Today we will take a look at making a gigantic enema bucket.
Just the thing for after a couple days of non stop eating!
Note that this is not to be used near it's full capacity with people! It is nice to be able to use it for mixing up solutions though.
What you need:
A 5 gallon food grade plastic bucket with a lid. Even better if the lid has a pop out pouring spout and the lid for that.
A stainless steel Schrader valve for a tubeless tire. (In the US buy at Autozone)
A bicycle tire pump
A source of heat (I used a vent free propane heater up close)
A tire valve tool (In the US buy at Autozone)
hose clamps or tie wraps
Normal enema plumbing (hose, nozzle etc)
Pliers or wrench for hex nut on tire valve
Cutters or screw driver for hose clamp
Hammer and nail
ruler and sharpie
Making the bucket.
Take one of the tire valves out of the package and identify the parts. There will be the big stainless part, that is the valve, there will be a rubber washer, a stainless washer with a lip that fits over the washer, and a hex nut. There will also be a nice stainless steel valve cap. We will not use that. Save it as a spare for you car.
If you have a bucket with a pull out pour spout, take the top off and you will work on that. If your lid is a solid lid, take take that off and you will be working with that.
Take your ruler and sharpie and draw a line as best as you can through the center of the lid or pour spout lid.

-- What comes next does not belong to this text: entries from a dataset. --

Definition arrange_raw_buf (frm : img_frm) (sn_size : img_size) (sn_trim : img_rect) (image_size : img_size)
    (orig_fmt : Z) (cap_size : img_size) (need_rot : bool) m cur a : option (cmr_cap_mem * cursor * A) :=
  if negb (orig_fmt =? IMG_DATA_TYPE_RAW) then None
  else
    let im := align16 image_size in
    let channel := area sn_size in
    let raw_size := channel ⊗ RAWRGB_BIT_WIDTH / 8 in
    let y_to_raw := ISP_YUV_TO_RAW_GAP ⊗ width sn_size in
    let '(yy_to_y, useless_raw, uv_size) := raw_gaps sn_size sn_trim image_size cap_size in
    let target_y := addr_y frm in
    let cap_y := shift target_y yy_to_y in
    let raw_y := shift cap_y y_to_raw in
    let offset := raw_size ⊕ y_to_raw ⊕ yy_to_y ⊖ useless_raw in
    if no_mem offset (mem_res cur) then None
    else
      '(jpeg, res, e) ← place_jpeg frm need_rot m (mem_res cur ⊖ offset) (mem_end cur ⊕ offset);
      '(target_u, res, e, a) ←
        (if uv_size <? res then Some (shift (addr_y frm) e, res ⊖ uv_size, e ⊕ uv_size, a)
         else '(l, a) ← alloc_mem a uv_size; Some (l, res, e, a));
      let yuv_size := Z.shiftr (channel ⊗ 3) 1 in
      Some (CapMem
        (ImgFrm IMG_DATA_TYPE_RAW raw_size sn_size raw_y (addr_u (cap_raw m)))
        (ImgFrm IMG_DATA_TYPE_YUV420 yuv_size sn_size cap_y (shift target_u (Z.shiftr yy_to_y 1)))
        (ImgFrm IMG_DATA_TYPE_YUV420 yuv_size im target_y target_u)
        (set_jpeg_addr jpeg (target_jpeg m))
        (thum_yuv m) (thum_jpeg m) (jpeg_tmp m) (scale_tmp m) (cap_yuv_rot m) (isp_tmp m),
        Cursor res e channel, a).

Definition arrange_jpeg_buf (frm : img_frm) (sn_size : img_size) (sn_trim : img_rect) (image_size : img_size)
    (orig_fmt : Z) (cap_size : img_size) (need_rot : bool) m cur : option (cmr_cap_mem * cursor) :=
  if negb (orig_fmt =? IMG_DATA_TYPE_JPEG) then None
  else
    let im := align16 image_size in
    let channel := area im in
    let target_y := addr_y frm in
    let yy_to_y := (height sn_size ⊖ start_y sn_trim ⊖ rect_height sn_trim) ⊗ width sn_size in
    let tmp := height sn_size ⊗ width sn_size in
    let y_end := yy_to_y ⊕ Z.max channel tmp in
    let target_u := shift target_y y_end in
    let cap_y := shift target_u (- tmp) in
    let between := cap_y.1 ⊖ target_y.1 in
    let min_gap := MIN_GAP_LINES ⊗ width im in
    let gap_size :=
      if between <? min_gap then Z.land (min_gap ⊖ between ⊕ (ALIGN_PAGE_SIZE - 1)) (u32 (Z.lnot (ALIGN_PAGE_SIZE - 1)))
      else 0 in
    let cap_y := shift cap_y gap_size in
    let target_u := shift target_u gap_size in
    let cap_u := shift (shift (shift target_u y_end) (- tmp)) gap_size in
    let offset :=
      if need_rot then Z.shiftr (y_end ⊗ 3) 1 ⊕ 2 ⊗ gap_size else u32 (Z.shiftl y_end 1) ⊕ 2 ⊗ gap_size in
    if no_mem offset (mem_res cur) then None
    else
      '(jpeg, res, e) ← place_jpeg frm need_rot m (mem_res cur ⊖ offset) offset;
      let yuv_size := channel ⊗ 3 / 2 in
      Some (CapMem (cap_raw m)
        (ImgFrm IMG_DATA_TYPE_YUV420 yuv_size (align16 cap_size) cap_y cap_u)
        (ImgFrm IMG_DATA_TYPE_YUV420 yuv_size im target_y target_u)
        (set_jpeg_addr jpeg (target_jpeg m))
        (thum_yuv m) (thum_jpeg m) (jpeg_tmp m) (scale_tmp m) (cap_yuv_rot m) (isp_tmp m),
        Cursor res e channel).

Turn the lid or pour spout lid 90 degrees and draw another line.
The lines should cross in the center, give or take.
Place your nail on the center where the line intersect and use the hammer to drive the nail through.
Put the point of your knife in the hole and rotate it, enlarging the hole. You want the hole to be just large enough for the tire valve to screw through. The flat part of the valve goes to the inside of the bucket.
Take the knife after you have threaded the valve in and trim all the burrs off the hole. You can use the knife against the stainless valve to cut the plastic burrs off.
Once the valve is in and you have the burrs trimmed off, look at the rubber washer and stainless washer that came with the valve. One side of the rubber washer will fit right in the lip of the stainless washer. This is the way these two pieces go. The rubber side slips onto the valve on the outside of the bucket.
Now place the hex nut that came with the valve on the valve and use the pliers or wrench to tighten it down. The hex nut should be against the stainless washer. As you tighten the hex nut down, the rubber washer should get compressed.
We now have the valve mounted and we are ready to make the bucket.
Hook your bike pump to the valve and give it a few pumps. If everything is good you should be able to put several PSI in the bucket. Don't go overboard. We are just verifying we have a good seal. If you don't you might try black tape or duct tape or even RTV, or start over with a better bucket. If you are using a bucket that the lid came off of, verify you have the rubber gasket in the lid. You will never get a good seal without the gasket.
I placed a bar stool on it's side and placed the bucket about 1" away from my shop heater (vent free propane heater). You need enough heat to make the bottom of the bucket a bit hotter than you can sand touching. I gave my bucket a few pumps every few minutes. After a while you will see that the air is starting to make the buckets bottom bulge out. This is what we are after. We want it to bulge out about 2" on the bottom. Go slow with the heat and the pressure. We don't want to liquify the plastic, we just want to make it plastic. It will not take a lot of pressure when you have it hot enough.
Once you have the 2" bulge on the bottom or so, remove from the heat, keep the pressure on it until it has cooled off. I should keep it's new shape.
Congratulations! You are past the hard part! You can take the valve out of the lid now. We will use it again below.
Once the bucket is back to room temperature, mark off the center of the bottom (the part with the bulge it it). Many buckets are molded with the injection point in the center of the bottom so there may even be a little tit there making the marking unnecessary to find the center.
Place the bucket bulge down, and place your nail on the center of the inside of the bucket, and tap it with the hammer to make a hole.
Just like on he lid, use your knife to enlarge the hole until the valve just screws into the hole. Use your knife against the valve to trim any burrs off the hole.
The flat part of the valve goes to the inside of the bucket and the valve protrudes from the bulge. Place the rubber washer on the valve and, and the stainless washer on the rubber washer. Put the hex nut on the valve and tighten it down.
Now, take a look at your valve tool. One side of it will have a little rod protruding out of it with a slit cut out of the rod. Place this in the opening of the valve and gently press down and turn it counter clockwise. You should feel it slip a little and than catch on something. That something is the actual valve inside of the valve stem, and it is threaded into the inside of the stem. Continue to turn the valve tool counter clockwise and after a while the valve should pop out.
If you hold the bucket up to the light you should now see light though the valve stem.
Stretch your enema hose over the valve stem and secure with a small hose clamp or a couple tie wraps. Trim the tie wraps or screw the hose clamps down snug.
That's it! You now have a monster big enema bucket.
Again, please don't try subjecting a human to anywhere near that much water. The large size is nice though if you want to shake or stir up ingredients.